— Instructions for the task —
Would you please copy the part of the material below that opens with the line containing "Definition NEWLINE : Z := 10." and closes with the line containing "Definition push (b"? Copy it exactly, and only it.

— Records provided —
- - -

(* ===== verification/Import.v ===== *)
(** * Import: Tailscale policies as roles (hop-core/src/vpn/tailscale_import.rs)

    The stripping of comments and trailing commas, byte by byte as the code does it,
    and the translation of a policy's groups, rules and grants into roles, with the
    command that applies them (hop-cli/src/main.rs).  Parsing the stripped text is
    serde_json's and a parameter; the texts of notes and of skipped features are
    constructors.  Ordered maps are finite maps listed by key. *)
From S2P Require Import Prelude Text Policy Config Acl.
From Stdlib Require Import Ascii.
Local Open Scope Z_scope.

(** ** JSON with comments and commas *)
Definition QUOTE : Z := 34.
Definition BACKSLASH : Z := 92.
Definition SLASH : Z := 47.
Definition STAR : Z := 42.
Definition NEWLINE : Z := 10.
Definition COMMA : Z := 44.

(** [out.push(b as char)]: the byte as a Latin-1 character, in UTF-8. *)
Definition push (b : Z) : bytes := if b <? 128 then [b] else [192 + b / 64; 128 + b mod 64].

Inductive strip_state := Plain | InString (escaped : bool) | LineComment | BlockComment.
Fixpoint strip_comments (st : strip_state) (l : bytes) : bytes :=
  match l with
  | [] => []
  | c :: r =>
      match st with
      | InString escaped =>
          push c ++ strip_comments (if escaped then InString false else if c =? BACKSLASH then InString true
                                    else if c =? QUOTE then Plain else InString false) r
      | LineComment => if c =? NEWLINE then push c ++ strip_comments Plain r else strip_comments LineComment r
      | BlockComment =>
          match r with
          | d :: r' => if (c =? STAR) && (d =? SLASH) then strip_comments Plain r' else strip_comments BlockComment r
          | [] => []
          end
      | Plain =>
          if c =? QUOTE then push c ++ strip_comments (InString false) r else
          match r with
          | d :: r' => if (c =? SLASH) && (d =? SLASH) then strip_comments LineComment r
                       else if (c =? SLASH) && (d =? STAR) then strip_comments BlockComment r'
                       else push c ++ strip_comments Plain r
          | [] => push c
          end
      end
  end.

(** [(b as char).is_whitespace()]. *)
Definition is_ws (b : Z) : bool := in_range 9 13 b || (b =? 32) || (b =? 133) || (b =? 160).
Fixpoint skip_ws (l : bytes) : bytes := match l with [] => [] | b :: r => if is_ws b then skip_ws r else l end.
Definition closes (l : bytes) : bool := match skip_ws l with b :: _ => (b =? 125) || (b =? 93) | [] => false end.
Fixpoint drop_commas (l : bytes) : bytes :=
  match l with
  | [] => []
  | b :: r => if (b =? COMMA) && closes r then drop_commas r else push b ++ drop_commas r
  end.
Definition strip_jwcc (input : bytes) : bytes := drop_commas (strip_comments Plain input).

- - -

— Exercise output —
Definition NEWLINE : Z := 10.
Definition COMMA : Z := 44.

(** [out.push(b as char)]: the byte as a Latin-1 character, in UTF-8. *)
Definition push (b : Z) : bytes := if b <? 128 then [b] else [192 + b / 64; 128 + b mod 64].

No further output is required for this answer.